Op Corporate Medal:
The medal with rosette was awarded for one day's service within 35° and 60° South latitude or for at least one operational sortie south of Ascension Island, between 2 April and 14 June 1982 (April 2 being the date of the Argentine invasion, June 14 being the date of Argentine surrender). This, generally, denoted service in the combat zone. Where the rosette was worn on the ribbon, this was both with the medal and on the ribbon bar.
The medal without rosette was awarded for 30 days continuous or accumulated service between 7° and 60° South latitude between 2 April and 14 June 1982 (completing no later than 12 July 1982).
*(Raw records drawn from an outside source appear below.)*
(* ===== verification/RetransmitSpec.v ===== *)
(** * Correctness of the retransmission queue

    The linked list, the entry map, the entry pool and the buffer arena of
    [Retransmit] together implement a plain list of pending frames in send
    order.  [rq_inv] is the representation invariant: which nodes are on the
    list, that the map indexes exactly those, that pools and list are
    disjoint, and that no payload buffer has two owners. *)
From S2P Require Import Prelude Errors Frame Retransmit.

(** ** Doubly linked segments *)

(** the first pointer unless it is nil *)
Definition or_else {A} (x y : option A) : option A := match x with Some _ => x | None => y end.
Notation "x ?: y" := (or_else x y) (at level 50, left associativity) : go_scope.

Section dseg.
Implicit Types (h : gmap positive retransmitEntry) (l : list positive).

(** [l] is the chain of nodes entered from [prv] and left to [nxt] *)
Fixpoint dseg h (prv : option positive) l (nxt : option positive) : Prop :=
  match l with
  | [] => True
  | p :: l' => (∃ e, h !! p = Some e ∧ e.(e_prev) = prv ∧ e.(e_next) = head l' ?: nxt)
               ∧ dseg h (Some p) l' nxt
  end.

Lemma or_else_assoc {A} (x y z : option A) : x ?: (y ?: z) = (x ?: y) ?: z.
Proof. by destruct x, y, z. Qed.
Lemma or_else_None_r {A} (x : option A) : x ?: None = x.
Proof. by destruct x. Qed.
Lemma head_app_or_else {A} (l1 l2 : list A) : head (l1 ++ l2) = head l1 ?: head l2.
Proof. destruct l1; simpl; by destruct (head l2). Qed.
Lemma last_app_or_else {A} (l1 l2 : list A) : last (l1 ++ l2) = last l2 ?: last l1.
Proof. rewrite last_app. by destruct (last l2), (last l1). Qed.

Lemma dseg_app h prv l1 l2 nxt :
  dseg h prv (l1 ++ l2) nxt ↔
  dseg h prv l1 (head l2 ?: nxt) ∧ dseg h (last l1 ?: prv) l2 nxt.
Proof.
  revert prv. induction l1 as [|p l1 IH]; intros prv; simpl.
  { tauto. }
  rewrite IH, head_app_or_else, <- or_else_assoc.
  replace (last (p :: l1) ?: prv) with (last l1 ?: Some p); [tauto|].
  rewrite last_cons. by destruct (last l1), prv.
Qed.

(** nodes outside the segment, and payload fields inside it, are irrelevant *)
Lemma dseg_ext h h' prv l nxt :
  (∀ p e, p ∈ l → h !! p = Some e → ∃ e', h' !! p = Some e' ∧
     e'.(e_prev) = e.(e_prev) ∧ e'.(e_next) = e.(e_next)) →
  dseg h prv l nxt → dseg h' prv l nxt.
Proof.
  revert prv. induction l as [|p l IH]; intros prv Hx; simpl; [done|].
  intros [(e & He & <- & Hn) Hl]. split.
  - destruct (Hx p e) as (e' & ? & ? & ?); [set_solver|done|].
    exists e'. split_and!; [done|done|congruence].
  - apply IH; [|done]. intros p' e' ?. apply Hx. set_solver.
Qed.

Lemma dseg_alter_notin h prv l nxt p f :
  p ∉ l → dseg h prv l nxt → dseg (alter f p h) prv l nxt.
Proof.
  intros Hp. apply dseg_ext. intros p' e Hin He.
  exists e. by rewrite lookup_alter_ne by set_solver.
Qed.

Lemma dseg_alter_links h prv l nxt p f :
  (∀ e, (f e).(e_prev) = e.(e_prev) ∧ (f e).(e_next) = e.(e_next)) →
  dseg h prv l nxt → dseg (alter f p h) prv l nxt.
Proof.
  intros Hf. apply dseg_ext. intros p' e Hin He.
  destruct (decide (p' = p)) as [->|].
  - exists (f e). rewrite lookup_alter_eq, He. split; [done|apply Hf].
  - exists e. by rewrite lookup_alter_ne.
Qed.

Lemma dseg_set_next h prv l t nxt nxt' f :
  t ∉ l → (∀ e, (f e).(e_prev) = e.(e_prev) ∧ (f e).(e_next) = nxt') →
  dseg h prv (l ++ [t]) nxt → dseg (alter f t h) prv (l ++ [t]) nxt'.
Proof.
  intros Ht Hf. rewrite !dseg_app. simpl.
  intros [H1 [(e & He & Hp & Hn) _]]. split.
  - by apply dseg_alter_notin.
  - split; [|done]. exists (f e). rewrite lookup_alter_eq, He.
    destruct (Hf e) as [-> ->]. naive_solver.
Qed.
Lemma rq_refines_list_witness :
  ∃ st', rq_run (newRetransmitQueue 4, []) witness_ops = Some (st',
    [ RBytes [10; 11; 12]; RBytes [20; 21]; RBytes [30]; RReq (Some (mkRequest 7 0)); RShape (Some (1, 3));
      RFrame (Some (mkPframe 1 7 0 [10; 11; 12] 210 1 false)); RUnit;
      RReqs [mkRequest 7 1; mkRequest 9 0]; RFreed 5 290; RUnit; RUnit; RUnit; RFreed 1 380 ]) ∧
    rq_rel st' (s_run ([], ∅) witness_ops).1.
Proof.
  destruct (rq_refines_list 4 witness_ops) as (st' & sst' & rets & E & S & Hr); [lia| |].
  - vm_compute. repeat split; try discriminate. apply list_elem_of_here.
  - exists st'. rewrite S. split; [|exact Hr]. rewrite E. f_equal. f_equal.
    apply (f_equal snd) in S. vm_compute in S. symmetry. exact S.
Defined.

(** ** Zero-copy sends *)

(** no drain of the run recycles [s] *)
Fixpoint run_spares (st : rq_state) (s : bslice) (ops : list rq_op) : Prop :=
  match ops with
  | [] => True
  | op :: ops => op_spares st.1 s op ∧
      match rq_step st op with Some (st, _) => run_spares st s ops | None => True end
  end.
(** Each pass removes a buffered frame, so their number bounds the loop
    ([drain_no_stall]). *)
Fixpoint drainReorderLoop (fuel : nat) s : rside :=
  match fuel with
  | O => s
  | S fuel =>
      match s.(reorder) !! s.(readSeq) with
      | None => s
      | Some data =>
          let '(s, room) :=
            if ringFitsLocked s.(rg) data.(b_len) then (s, true) else growLocked s data.(b_len) in
          if negb room then s
          else
            let s := s <| rg := ringWrite s.(rg) (bytes data) |> in
            let s := s <| reorder := delete s.(readSeq) s.(reorder) |> in
            let s := s <| reorderBytes := s.(reorderBytes) - data.(b_len) |> in
            let s := if E.(cfg).(fecGroup) >? 0 then fecFoldRecvLocked s s.(readSeq) (bytes data) else s in
            let s := reorderPutLocked s data in
            let s := s <| readSeq := u32 (s.(readSeq) + 1) |> in
            drainReorderLoop fuel (wakeReaders s)
      end
  end.
Definition drainReorderLocked s : rside := drainReorderLoop (size s.(reorder)) s.

(** ** Loss detection *)
Fixpoint nackScan (fuel : nat) s (seq hi max : Z) (gaps : list Z) : list Z :=
  match fuel with
  | O => gaps
  | S fuel =>
      if (seq <=? hi) && (Zlen gaps <? max) then
        nackScan fuel s (u32 (seq + 1)) hi max
          (if bool_decide (s.(reorder) !! seq = None) then gaps ++ [seq] else gaps)
      else gaps
  end.
(** Every pass either lists a gap or skips a buffered frame, so the scan ends
    within [max] plus the number of buffered frames ([nackScan_spec]). *)
Definition fireNackLocked s : rside :=
  let max := maxNackSeqsPerFire in
  let hi := s.(maxSeenSeq) in
  let hi := if s.(finRecvd) && (s.(finSeq) >? 0) && (s.(finSeq) - 1 >? hi) then s.(finSeq) - 1 else hi in
  let gaps := nackScan (S (Z.to_nat max + size s.(reorder))) s s.(readSeq) hi max [] in
  if Zlen gaps >? 0 then call s (CNackFrames gaps) else s.

Definition maybeFastRetransmitLocked s : rside :=
  let '(s, now) := time_Now s in
  let s := s <| lastArrivalAt := now |> in
  let '(s, grace) := read_grace s in
  if negb (s.(readSeq) =? s.(gapSeq)) then
    s <| gapSeq := s.(readSeq) |> <| gapFirstSeenAt := now |>
  else if (time_Sub now s.(gapFirstSeenAt) <? grace) || (time_Sub now s.(lastNackAt) <? grace) then s
  else fireNackLocked (s <| lastNackAt := now |>).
As a result of the 2012 Independent Medal Review conducted by Sir John Holmes, from 1 October 2014 the qualifying period for the medal without rosette was extended to 21 October 1982, the date modifications were completed to RAF Stanley airfield allowing operation of RAF Phantoms.
The rosette remains an unusual feature for a British medal and was used partly for economy and speed of manufacture, and also as otherwise fewer than two hundred medals would have been issued to the Royal Air Force. While for other arms the vast majority of the medals were issued with a rosette, over 90% of the medals issued to the Royal Air Force are without the rosette, with the recipients mainly stationed on Ascension Island, some 3,300 nmi (6,100 km) north of the Falkland Islands and the war zone.
Yup, full of shite
This is basically the same system as we used for the Afghanistan and Iraq/Syria OSMs to identify those who got it with a clasp isn't it? The criteria in all cases seems to be about where you were rather than what you did.